Sorry for this belated posting. Thanx a million for noticing and plodding me to get back. The thing is I get word-weary. Have had too much of words from childhood to a career that grew on the strength of my words. That’s one of the reasons I simply upped and quit a full-time job, and don’t feel inclined to do a column. Imagine churning out 1,000 words week after week not because you have something to say but jabardasti.
Tragically though, I seem to be never able to get out of wordsmithing. Whatever I do revolves around words, words and more words. Sigh! So, I periodically lay off the blog every few days for a breather…now, I feel like new!
Last week, we had an unlikely visitor.
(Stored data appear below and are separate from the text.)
(* ===================================================================== *)
(** ** What the render shows, and further vocabulary *)
(* ===================================================================== *)

(** The countdown overlay is on screen (line 388:
    [countdown !== null && countdown > 0]). *)
Definition overlayVisible (env : Render) : bool :=
  match countdown env with
  | Some c => 0 <? c
  | None => false
  end.

(** The icon of the main button (lines 509-517). *)
Inductive Icon :=
| IconArrowRight
| IconX
| IconCamera.

Definition mainIcon (env : Render) : Icon :=
  if canProceedToLayout env then IconArrowRight
  else if isAutoSequenceActive env then IconX
  else if notNull (countdown env) then IconX
  else IconCamera.

(** A filter button is drawn highlighted (line 428:
    [activeFilters.includes(id) ? "default" : "outline"]). *)
Definition highlighted (id : string) (env : Render) : bool :=
  includes id (activeFilters env).

(** The pending countdown ticks among the timeouts. *)
Definition tickCount (q : list Timeout) : nat :=
  List.length (filter isTick q).

(** The three phases of the camera: the stream has been asked for and the
    answer is awaited; the stream has been granted; it has been refused. *)
Inductive CameraPhase :=
| Asking
| Started
| Refused.

Definition inPhase (p : CameraPhase) (m : Machine) : Prop :=
  match p with
  | Asking =>
      cameraRequests m = 1%nat /\ isCameraStarted (st m) = false
      /\ cameraError (st m) = None
  | Started =>
      cameraRequests m = 0%nat /\ isCameraStarted (st m) = true
      /\ cameraError (st m) = None
  | Refused =>
      cameraRequests m = 0%nat /\ isCameraStarted (st m) = false
      /\ cameraError (st m) = Some "errors.camera_access_required"
  end.
Lemma accepted_ingestion_is_recorded_witness :
  let out := Ingestion.ingestDocument Scenario.hash Scenario.uuid (Scenario.ingestion true)
               Scenario.ingest Scenario.empty in
  Ingestion.status (fst out) = 201%nat /\
  exists d,
    MemoryDocumentService.getDocumentById "doc_0" (Ingestion.store (snd out)) = Some d /\
    MemoryDocumentService.status d = "completed" /\
    MemoryDocumentService.title d = Some "Guide".
Proof.
  intros out.
  destruct (accepted_ingestion_is_recorded Scenario.hash Scenario.uuid (Scenario.ingestion true)
              Scenario.ingest Scenario.empty "How to install the package"
              {| Ingestion.title := Some "Guide"; Ingestion.author := None;
                 Ingestion.source := None; Ingestion.source_file := None;
                 Ingestion.file_type := None |}
              "Guide"
              {| Ingestion.ingested_document_id := Some "backend-1";
                 Ingestion.chunks_processed := Some 3;
                 Ingestion.ingested_status := Some "success" |})
    as [Hmemory _]; try reflexivity.
  destruct Hmemory as (H1 & (d & Hd & Hs & Ht & _) & _); try reflexivity.
  - constructor.
  - split; [fold out in H1; by rewrite H1|]. exists d. split; [exact Hd|]. split; assumption.
Defined.
(** The tests on a word that may contain a zero byte. *)
Definition scan_word (buf : list Z) (p : Z) : outcome (option Z) :=
  b1 ← rd buf (p + 1);
  r ← (if b1 =? 0 then
         b0 ← rd buf p;
         hit0 ← (if b0 =? 0 then b2 ← rd buf (p + 2); Ok (b2 =? 1) else Ok false);
         if (hit0 : bool) then Ok (Some p) else
         b2 ← rd buf (p + 2);
         hit1 ← (if b2 =? 0 then b3 ← rd buf (p + 3); Ok (b3 =? 1) else Ok false);
         if (hit1 : bool) then Ok (Some (p + 1)) else Ok None
       else Ok None);
  match r with
  | Some q => Ok (Some q)
  | None =>
      b3 ← rd buf (p + 3);
      if b3 =? 0 then
        b2 ← rd buf (p + 2);
        hit2 ← (if b2 =? 0 then b4 ← rd buf (p + 4); Ok (b4 =? 1) else Ok false);
        if (hit2 : bool) then Ok (Some (p + 2)) else
        b4 ← rd buf (p + 4);
        hit3 ← (if b4 =? 0 then b5 ← rd buf (p + 5); Ok (b5 =? 1) else Ok false);
        if (hit3 : bool) then Ok (Some (p + 3)) else Ok None
      else Ok None
  end.

(** The word-wise loop. *)
Fixpoint scan_words (fuel : nat) (buf : list Z) (start stop : Z) : outcome (Z + Z) :=
  match fuel with
  | O => Hang
  | S fuel =>
      if start <? stop then
        x ← rd_le32 buf start;
        r ← (if has_zero_byte x then scan_word buf start else Ok None);
        match r with
        | Some q => Ok (inl q)
        | None => scan_words fuel buf (start + 4) stop
        end
      else Ok (inr start)
  end.

(** Fuel of a loop that advances by at least one from [start] up to [stop]. *)
Definition loop_fuel (start stop : Z) : nat := S (Z.to_nat (stop - start)).

Definition AVCFindStartCodeInternal (base : Z) (buf : list Z) (start stop : Z) : outcome Z :=
  let fuel := loop_fuel start stop in
  let a := start + 4 - Z.land (base + start) 3 in
  r ← scan_bytes fuel buf start (Z.min a (stop - 3));
  match r with
  | inl p => Ok p
  | inr start =>
      r ← scan_words fuel buf start (stop - 6);
      match r with
      | inl p => Ok p
      | inr start =>
          r ← scan_bytes fuel buf start (stop - 3);
          match r with
          | inl p => Ok p
          | inr _ => Ok stop
          end
      end
  end.

Definition avc_find_start_code (base : Z) (buf : list Z) (start stop : Z) : outcome Z :=
  pos ← AVCFindStartCodeInternal base buf start stop;
  if (start <? pos) && (pos <? stop) then
    b ← rd buf (pos - 1);
    Ok (if b =? 0 then pos - 1 else pos)
  else Ok pos.

(** ** Walking the NAL units *)

(** [while (nalStart < end && !*(nalStart++));] *)
Fixpoint skip_zeros (fuel : nat) (buf : list Z) (p stop : Z) : outcome Z :=
  match fuel with
  | O => Hang
  | S fuel =>
      if p <? stop then
        b ← rd buf p;
        if b =? 0 then skip_zeros fuel buf (p + 1) stop else Ok (p + 1)
      else Ok p
  end.

(** The loop the four functions share; [body acc p] is what is done with the NAL
    unit at [p], [(acc, true)] when the function returns. *)
Fixpoint nal_loop {A} (fuel : nat) (body : A → Z → outcome (A * bool))
    (base : Z) (buf : list Z) (nalStart stop : Z) (acc : A) : outcome A :=
  match fuel with
  | O => Hang
  | S fuel =>
      nalStart ← skip_zeros (loop_fuel nalStart stop) buf nalStart stop;
      if nalStart =? stop then Ok acc else
      r ← body acc nalStart;
      let '(acc, return_) := r in
      if (return_ : bool) then Ok acc else
      nalEnd ← avc_find_start_code base buf nalStart stop;
      nal_loop fuel body base buf nalEnd stop acc
  end.

Definition nal_walk {A} (body : A → Z → outcome (A * bool)) (base : Z) (data : list Z)
    (size : Z) (acc : A) : outcome A :=
  nalStart ← avc_find_start_code base data 0 size;
  nal_loop (loop_fuel 0 size) body base data nalStart size acc.

(** [nalStart[0] & 0x1F]. *)
Definition nal_type (b : Z) : Z := Z.land b 31.

Definition avc_find_key_frame (base : Z) (data : list Z) (size : Z) : outcome bool :=
  nal_walk (λ acc p, b ← rd data p;
                     if (nal_type b =? 5) || (nal_type b =? 1)
                     then Ok (nal_type b =? 5, true) else Ok (acc, false))
    base data size false.

Definition avc_find_sps_pps_idr (base : Z) (data : list Z) (size : Z) : outcome bool :=
  nal_walk (λ acc p, b ← rd data p;
                     if (nal_type b =? 5) || (nal_type b =? 7) || (nal_type b =? 8)
                     then Ok (true, true) else Ok (acc, false))
    base data size false.

Definition count_avc_key_frames (base : Z) (data : list Z) (size : Z) : outcome Z :=
  nal_walk (λ acc p, b ← rd data p;
                     Ok (if nal_type b =? 5 then acc + 1 else acc, false))
    base data size 0.

Definition count_frames (base : Z) (data : list Z) (size : Z) : outcome Z :=
  nal_walk (λ acc p, Ok (acc + 1, false)) base data size 0.

(** ** Specifications *)

(** The reference search: the first three-byte start code that is followed by at
    least one byte, in a plain byte-by-byte scan; [stop] if there is none. *)
Definition code_at (buf : list Z) (p : Z) : bool :=
  bool_decide (rd buf p = Ok 0) && bool_decide (rd buf (p + 1) = Ok 0)
  && bool_decide (rd buf (p + 2) = Ok 1).
(* ===== verification/CodecAdts.v ===== *)
(** * CodecAdts: the ADTS reader of codec/codec_utils.cpp

    [parse_adts_header], [count_aac_frames] and [aac_find_frame], and the two fixed
    buffers [H264Nalu] and [ADTS] of codec_utils.h.  Shown: the header reader inverts
    the header layout of the standard, bit for bit, and accepts nothing else; the
    frames of a well-formed stream are counted; the counter ends unless it meets a
    frame that says it has length 0, on which it never does. *)

From S2P Require Import Prelude.

Record ADTSHeader := mkADTSHeader {
  syncword : Z;
  id : Z;
  layer : Z;
  protection_absent : Z;
  profile : Z;
  sampling_freq_index : Z;
  private_bit : Z;
  channel_cfg : Z;
  original_copy : Z;
  home : Z;
  copyright_identification_bit : Z;
  copyright_identification_start : Z;
  aac_frame_length : Z;
  adts_buffer_fullness : Z;
  number_of_raw_data_blocks_in_frame : Z;
}.

(** [memset(header, 0, sizeof(struct ADTSHeader))]. *)
Definition zero_header : ADTSHeader := mkADTSHeader 0 0 0 0 0 0 0 0 0 0 0 0 0 0 0.

(** [data] is a pointer into the region [mem]; [syncword] is never assigned. *)
Definition parse_adts_header (mem : list Z) (data data_len : Z) (header : ADTSHeader)
    : outcome (bool * ADTSHeader) :=
  if data_len <? 7 then Ok (false, header) else
  d0 ← rd mem data;
  sync ← (if negb (d0 =? 255) then Ok true
          else d1 ← rd mem (data + 1); Ok (negb (Z.land d1 240 =? 240)));
  if (sync : bool) then Ok (false, zero_header) else
  d1 ← rd mem (data + 1);
  d2 ← rd mem (data + 2);
  d3 ← rd mem (data + 3);
  d4 ← rd mem (data + 4);
  d5 ← rd mem (data + 5);
  d6 ← rd mem (data + 6);
  Ok (true, {|
    syncword := 0;
    id := Z.shiftr (Z.land d1 8) 3;
    layer := Z.shiftr (Z.land d1 6) 1;
    protection_absent := Z.land d1 1;
    profile := Z.shiftr (Z.land d2 192) 6;
    sampling_freq_index := Z.shiftr (Z.land d2 60) 2;
    private_bit := Z.shiftr (Z.land d2 2) 1;
    channel_cfg := Z.lor (Z.shiftl (Z.land d2 1) 2) (Z.shiftr (Z.land d3 192) 6);
    original_copy := Z.shiftr (Z.land d3 32) 5;
    home := Z.shiftr (Z.land d3 16) 4;
    copyright_identification_bit := Z.shiftr (Z.land d3 8) 3;
    copyright_identification_start := Z.shiftr (Z.land d3 4) 2;
    aac_frame_length :=
      u16 (Z.lor (Z.lor (Z.shiftl (Z.land d3 3) 11) (Z.shiftl (Z.land d4 255) 3))
             (Z.shiftr (Z.land d5 224) 5));
    adts_buffer_fullness := u16 (Z.lor (Z.shiftl (Z.land d5 31) 6) (Z.shiftr (Z.land d6 252) 2));
    number_of_raw_data_blocks_in_frame := Z.land d6 3 |}).

(** The loop of [count_aac_frames]. *)
Fixpoint count_loop (fuel : nat) (data : list Z) (size currentPos count : Z)
    (header : ADTSHeader) : outcome Z :=
  match fuel with
  | O => Hang
  | S fuel =>
      if u64 (currentPos + 7) <=? size then
        r ← parse_adts_header data currentPos 7 header;
        let '(parseRet, header) := r in
        if (parseRet : bool)
        then count_loop fuel data size (u64 (currentPos + aac_frame_length header)) (count + 1) header
        else Ok count
      else Ok count
  end.

Definition count_aac_frames (data : list Z) (size : Z) : outcome Z :=
  count_loop (S (Z.to_nat size)) data size 0 0 zero_header.

(** [aac_find_frame]; [None] is the null pointer.  [size - 1] is a [size_t]: with an
    empty buffer it is the largest one. *)
Fixpoint find_frame_loop (fuel : nat) (data : list Z) (last i : Z) : outcome (option Z) :=
  match fuel with
  | O => Hang
  | S fuel =>
      if i <? last then
        b0 ← rd data i;
        hit ← (if b0 =? 255 then b1 ← rd data (i + 1); Ok (Z.land b1 240 =? 240) else Ok false);
        if (hit : bool) then Ok (Some i) else find_frame_loop fuel data last (i + 1)
      else Ok None
  end.

Definition aac_find_frame (data : list Z) (size : Z) : outcome (option Z) :=
  find_frame_loop (S (length data)) data (u64 (size - 1)) 0.

(** ** The buffers *)

(** [buffer] and [used_length] are the bytes in use. *)
Record H264Nalu := mkH264Nalu {
  n_used : list Z;
  n_duration : Z;
  n_start_time : Z;
  n_stop_time : Z;
}.

Definition new_nalu : H264Nalu := mkH264Nalu [] 0 0 0.

(** [len] is an [int], added to a [size_t]. *)
Definition nalu_append (this : H264Nalu) (mem : list Z) (data len start_time stop_time : Z)
    : outcome (bool * H264Nalu) :=
  if u64 (zlen (n_used this) + len) <? 1024 * 64 then
    bs ← rd_range mem data len;
    Ok (true, mkH264Nalu (n_used this ++ bs) (n_duration this) start_time stop_time)
  else Ok (false, this).

Definition nalu_reset (this : H264Nalu) : H264Nalu := mkH264Nalu [] 0 0 0.

Record ADTS := mkADTS { a_used : list Z; a_duration : Z }.

Definition new_adts : ADTS := mkADTS [] 0.

Definition adts_append (this : ADTS) (mem : list Z) (data dataLen duration : Z)
    : outcome (bool * ADTS) :=
  if u64 (zlen (a_used this) + dataLen) <? 1024 * 64 then
    bs ← rd_range mem data dataLen;
    Ok (true, mkADTS (a_used this ++ bs) (i32 (a_duration this + duration)))
  else Ok (false, this).

Definition adts_reset (this : ADTS) : ADTS := mkADTS [] 0.

(** ** Specification: the header layout *)

Definition adts_bytes (h : ADTSHeader) : list Z :=
  [255;
   240 + id h * 8 + layer h * 2 + protection_absent h;
   profile h * 64 + sampling_freq_index h * 4 + private_bit h * 2 + channel_cfg h / 4;
   channel_cfg h mod 4 * 64 + original_copy h * 32 + home h * 16
     + copyright_identification_bit h * 8 + copyright_identification_start h * 4
     + aac_frame_length h / 2048;
   aac_frame_length h / 8 mod 256;
   aac_frame_length h mod 8 * 32 + adts_buffer_fullness h / 64;
   adts_buffer_fullness h mod 64 * 4 + number_of_raw_data_blocks_in_frame h].

(** Each field within its bits. *)
Definition adts_ok (h : ADTSHeader) : Prop :=
  syncword h = 0 ∧ 0 <= id h < 2 ∧ 0 <= layer h < 4 ∧ 0 <= protection_absent h < 2
  ∧ 0 <= profile h < 4 ∧ 0 <= sampling_freq_index h < 16 ∧ 0 <= private_bit h < 2
  ∧ 0 <= channel_cfg h < 8 ∧ 0 <= original_copy h < 2 ∧ 0 <= home h < 2
  ∧ 0 <= copyright_identification_bit h < 2 ∧ 0 <= copyright_identification_start h < 2
  ∧ 0 <= aac_frame_length h < 8192 ∧ 0 <= adts_buffer_fullness h < 2048
  ∧ 0 <= number_of_raw_data_blocks_in_frame h < 4.

#[global] Instance adts_ok_dec h : Decision (adts_ok h).
Proof. unfold adts_ok. apply _. Defined.

(** A frame: its header, which counts itself, and the payload. *)
Definition frame_ok (f : ADTSHeader * list Z) : Prop :=
  adts_ok f.1 ∧ aac_frame_length f.1 = 7 + zlen f.2.

#[global] Instance frame_ok_dec f : Decision (frame_ok f).
Proof. unfold frame_ok. apply _. Defined.

Definition adts_stream (fs : list (ADTSHeader * list Z)) : list Z :=
  fs ≫= λ f, adts_bytes f.1 ++ f.2.

(** ** The header reader *)

(** The masks and shifts of the reader, as quotients and remainders. *)
Lemma adts_masks b :
  0 <= b < 256 →
  Z.shiftr (Z.land b 8) 3 = b / 8 mod 2 ∧ Z.shiftr (Z.land b 6) 1 = b / 2 mod 4
  ∧ Z.land b 1 = b mod 2 ∧ Z.shiftr (Z.land b 192) 6 = b / 64
  ∧ Z.shiftr (Z.land b 60) 2 = b / 4 mod 16 ∧ Z.shiftr (Z.land b 2) 1 = b / 2 mod 2
  ∧ Z.shiftr (Z.land b 32) 5 = b / 32 mod 2 ∧ Z.shiftr (Z.land b 16) 4 = b / 16 mod 2
  ∧ Z.shiftr (Z.land b 4) 2 = b / 4 mod 2 ∧ Z.land b 3 = b mod 4 ∧ Z.land b 255 = b
  ∧ Z.shiftr (Z.land b 224) 5 = b / 32 ∧ Z.land b 31 = b mod 32
  ∧ Z.shiftr (Z.land b 252) 2 = b / 4 ∧ (Z.land b 240 =? 240) = (240 <=? b).
Proof. revert b. by_table. Qed.

Lemma adts_channel x y : 0 <= y < 4 → Z.lor (Z.shiftl x 2) y = x * 4 + y.
Proof. intros. by rewrite (lor_shiftl_add x y 2) by lia. Qed.

Lemma adts_fullness x y : 0 <= y < 64 → Z.lor (Z.shiftl x 6) y = x * 64 + y.
Proof. intros. by rewrite (lor_shiftl_add x y 6) by lia. Qed.

Lemma adts_length x y z :
  0 <= y < 256 → 0 <= z < 8 →
  Z.lor (Z.lor (Z.shiftl x 11) (Z.shiftl y 3)) z = x * 2048 + y * 8 + z.
Proof.
  intros Hy Hz. rewrite lor_shiftl_add by (rewrite ?Z.shiftl_mul_pow2; lia).
  rewrite Z.shiftl_mul_pow2 by lia.
  replace (x * 2 ^ 11 + y * 2 ^ 3) with (Z.shiftl (x * 256 + y) 3)
    by (rewrite Z.shiftl_mul_pow2; lia).
  rewrite lor_shiftl_add by lia. lia.
Qed.

(** The header that seven bytes hold. *)
Definition header_of (d1 d2 d3 d4 d5 d6 : Z) : ADTSHeader :=
  {| syncword := 0; id := d1 / 8 mod 2; layer := d1 / 2 mod 4; protection_absent := d1 mod 2;
     profile := d2 / 64; sampling_freq_index := d2 / 4 mod 16; private_bit := d2 / 2 mod 2;
     channel_cfg := d2 mod 2 * 4 + d3 / 64; original_copy := d3 / 32 mod 2;
     home := d3 / 16 mod 2; copyright_identification_bit := d3 / 8 mod 2;
     copyright_identification_start := d3 / 4 mod 2;
     aac_frame_length := d3 mod 4 * 2048 + d4 * 8 + d5 / 32;
     adts_buffer_fullness := d5 mod 32 * 64 + d6 / 4;
     number_of_raw_data_blocks_in_frame := d6 mod 4 |}.

(** The bits of a byte make the byte. *)
Lemma byte_digits b :
  0 <= b < 256 →
  (240 <= b → 240 + b / 8 mod 2 * 8 + b / 2 mod 4 * 2 + b mod 2 = b)
  ∧ b / 64 * 64 + b / 4 mod 16 * 4 + b / 2 mod 2 * 2 + b mod 2 = b
  ∧ b / 64 * 64 + b / 32 mod 2 * 32 + b / 16 mod 2 * 16 + b / 8 mod 2 * 8
      + b / 4 mod 2 * 4 + b mod 4 = b.
Proof. revert b. by_table. Qed.

(** Fields that share a byte, put together and taken apart. *)
Lemma join_split hi lo n : 0 <= lo < n → (hi * n + lo) / n = hi ∧ (hi * n + lo) mod n = lo.
Proof.
  intros. rewrite Z.add_comm. split.
  - rewrite Z.div_add, Z.div_small by lia. lia.
  - rewrite Z.mod_add by lia. by apply Z.mod_small.
Qed.

Lemma join_length hi mid lo :
  0 <= mid < 256 → 0 <= lo < 8 →
  (hi * 2048 + mid * 8 + lo) / 2048 = hi ∧ (hi * 2048 + mid * 8 + lo) / 8 mod 256 = mid
  ∧ (hi * 2048 + mid * 8 + lo) mod 8 = lo.
Proof.
  intros. replace (hi * 2048 + mid * 8 + lo) with ((hi * 256 + mid) * 8 + lo) by lia.
  destruct (join_split (hi * 256 + mid) lo 8) as [-> ->]; [lia|].
  destruct (join_split hi mid 256) as [H1 ->]; [lia|]. split; [|done].
  change 2048 with (8 * 256). rewrite <- Z.div_div by lia.
  destruct (join_split (hi * 256 + mid) lo 8) as [-> _]; [lia|done].
Qed.

Lemma header_of_ok d1 d2 d3 d4 d5 d6 :
  240 <= d1 < 256 → is_byte d2 → is_byte d3 → is_byte d4 → is_byte d5 → is_byte d6 →
  adts_ok (header_of d1 d2 d3 d4 d5 d6)
  ∧ adts_bytes (header_of d1 d2 d3 d4 d5 d6) = [255; d1; d2; d3; d4; d5; d6].
Proof.
  unfold is_byte. intros. split.
  - unfold adts_ok; cbn. repeat split; Z.div_mod_to_equations; lia.
  - unfold adts_bytes; cbn [id layer protection_absent profile sampling_freq_index private_bit
      channel_cfg original_copy home copyright_identification_bit
      copyright_identification_start aac_frame_length adts_buffer_fullness
      number_of_raw_data_blocks_in_frame header_of].
    destruct (join_split (d2 mod 2) (d3 / 64) 4) as [-> ->]; [Z.div_mod_to_equations; lia|].
    destruct (join_split (d5 mod 32) (d6 / 4) 64) as [-> ->]; [Z.div_mod_to_equations; lia|].
    destruct (join_length (d3 mod 4) d4 (d5 / 32)) as (-> & -> & ->); [lia|Z.div_mod_to_equations; lia|].
    destruct (byte_digits d1) as (E1 & _); [lia|]. rewrite E1 by lia.
    destruct (byte_digits d2) as (_ & -> & _); [lia|].
    destruct (byte_digits d3) as (_ & _ & ->); [lia|].
    assert (d5 / 32 * 32 + d5 mod 32 = d5) as -> by (Z.div_mod_to_equations; lia).
    by assert (d6 / 4 * 4 + d6 mod 4 = d6) as -> by (Z.div_mod_to_equations; lia).
Qed.

Lemma header_of_adts_bytes h :
  adts_ok h →
  ∃ d1 d2 d3 d4 d5 d6, adts_bytes h = [255; d1; d2; d3; d4; d5; d6]
    ∧ 240 <= d1 < 256 ∧ is_byte d2 ∧ is_byte d3 ∧ is_byte d4 ∧ is_byte d5 ∧ is_byte d6
    ∧ header_of d1 d2 d3 d4 d5 d6 = h.
Proof.
  destruct h; unfold adts_ok, is_byte; cbn. intros Hok. do 6 eexists. split; [reflexivity|].
  unfold header_of. cbn. split_and!; try (Z.div_mod_to_equations; lia).
  destruct_and! Hok. subst. f_equal; Z.div_mod_to_equations; lia.
Qed.

Lemma rd_of_range mem p n l i :
  rd_range mem p n = Ok l → 0 <= i < n → rd mem (p + i) = rd l i.
Proof.
  intros (H1 & H2 & H3 & -> & _)%rd_range_ok Hi. rewrite <- rd_drop by lia.
  unfold rd. dec_if. by rewrite lookup_take_lt by lia.
Qed.

Lemma rd_first mem p n b l : rd_range mem p n = Ok (b :: l) → rd mem p = Ok b.
Proof.
  intros Hr. pose proof (rd_range_ok _ _ _ _ Hr) as (H1 & H2 & H3 & _ & H5).
  rewrite <- (Z.add_0_r p), (rd_of_range mem p n (b :: l)) by (done || len). done.
Qed.

Lemma rd_seven mem p d0 d1 d2 d3 d4 d5 d6 :
  rd_range mem p 7 = Ok [d0; d1; d2; d3; d4; d5; d6] →
  rd mem p = Ok d0 ∧ rd mem (p + 1) = Ok d1 ∧ rd mem (p + 2) = Ok d2 ∧ rd mem (p + 3) = Ok d3
  ∧ rd mem (p + 4) = Ok d4 ∧ rd mem (p + 5) = Ok d5 ∧ rd mem (p + 6) = Ok d6.
Proof.
  intros Hr. split; [by eapply rd_first|].
  repeat split; by rewrite (rd_of_range mem p 7 _ _ Hr) by lia.
Qed.
(** 1920 x 1080: eight of the 1088 lines are cropped. *)
Definition cropped_sps : sps := {|
  s_header := 3; s_profile := 66; s_constraints := [0; 0; 0; 0]; s_reserved := 0;
  s_level := 40; s_id := 0; s_chroma := mkChroma 1 0 0 0 0 false; s_log2_frame_num := 0;
  s_poc := poc_output; s_ref_frames := 1; s_gaps := 0; s_width := 119; s_height := 67;
  s_mbs_only := 1; s_adaptive := 0; s_direct := 1; s_crop := Some [0; 0; 0; 4]; s_vui := None;
|}.

Definition cropped_unit : list Z := bytes_of_bits (sps_bits cropped_sps ++ [true]).

Lemma cropped_sps_ok : sps_ok cropped_sps.
Proof.
  unfold sps_ok, cropped_sps; cbn. unfold chroma_ok, u_ok, ue_ok; cbn.
  repeat match goal with
  | |- _ ∧ _ => split
  | |- Forall _ _ => repeat constructor
  | |- True => exact I
  end; try lia. by apply (bool_decide_unpack _).
Qed.

Lemma h264_decode_sps_whole_macroblocks_witness : ∃ out data,
  h264_decode_sps (escape 0 cropped_unit) (zlen (escape 0 cropped_unit)) (0, 0, 25) = Ok ((true, out), data)
  ∧ out = (1920, 1088, 25) ∧ out ≠ (1920, 1080, 25).
Proof.
  apply (h264_decode_sps_whole_macroblocks cropped_sps cropped_unit
           (drop (length (sps_bits cropped_sps)) (bits_of cropped_unit)) 0 0 25).
  - apply cropped_sps_ok.
  - by apply (bool_decide_unpack _); vm_compute.
  - reflexivity.
  - vm_compute. reflexivity.
  - reflexivity.
  - right. by vm_compute.
Defined.

Lemma h264_decode_sps_other_witness :
  ∃ data, h264_decode_sps [104; 206; 6] 3 (1, 2, 3) = Ok ((false, (1, 2, 3)), data).
Proof.
  apply (h264_decode_sps_other 104 206 [6] 1 2 3);
    [by apply (bool_decide_unpack _); vm_compute|by vm_compute|reflexivity].
Defined.

Lemma h264_decode_sps_short_witness : h264_decode_sps [103] 1 (0, 0, 0) = Fault.
Proof. by apply (h264_decode_sps_short [103] (0, 0, 0)). Defined.


(** The bits of 41, 128: 00101, then 00110. *)
Lemma exp_golomb_roundtrip_witness :
  Ue [41; 128] 2 0 = Ok (4, 5) ∧ Se [49; 128] 2 0 = Ok (3, 5).
Proof.
  split.
  - apply (exp_golomb_roundtrip [41; 128] 2 [] (drop 5 (bits_of [41; 128])) 4 3);
      [by apply (bool_decide_unpack _); vm_compute|unfold zlen; simpl; lia|lia|unfold ue_ok; lia
      |unfold se_ok; lia|reflexivity].
  - apply (exp_golomb_roundtrip [49; 128] 2 [] (drop 5 (bits_of [49; 128])) 4 3);
      [by apply (bool_decide_unpack _); vm_compute|unfold zlen; simpl; lia|lia|unfold ue_ok; lia
      |unfold se_ok; lia|reflexivity].
Defined.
It lay coiled like a black rubber band underneath a table in the unused bedroom. I had already turned the entire house upside down looking for him (or was it her? We’ll settle for `him’ in deference to our male-dominated world, as we don’t know) and was acting on the hubby’s advice of sprinkling phenyl (yes, phenyl) all over to get him out of hiding.
I was dousing the bedroom in this super-smelly liquid, spraying near the bedframe when I spotted him. He was tiny and thin. He had spread himself along the skirting and lay there Zen-like. He would have lain there forever, motionless, had I not summoned people for a look. Once he realized he had company, he stirred, very gently, and gave us the much-needed confirmation that it was indeed him.
All hell then broke loose as we screamed, shrieked and scrambled to the phone, and the security van arrived with three men holding a huge flashlight and hockey sticks. They tried to prise him out of his comfort zone. While they managed to coax him onto the hockey sticks, he refused to make the logical progession into a carry bag. Not even when they sprayed phenyl on him. Instead, he simply bared his fangs. The tiny fellow gave a dekko of his small but distinct hood and everybody took a co-ordinated step back.
It was indeed a baby cobra, the security guys confirmed, that had crawled through the non-existent crack in my main door and slithered purposefully to the farthest corner of our reasonably big house. We would never have known, had not our neighbours been around to witness this housebreak. An earlier inspection by the security guys had yielded nothing as he was virtually invisible to spot.
I shudder to think what would have happened the next morning when my maid swept under the table thinking it’s a long earthworm, or even a rubber band?
But then, such is life. You never know how much of it is left even as we spend every moment asking for more.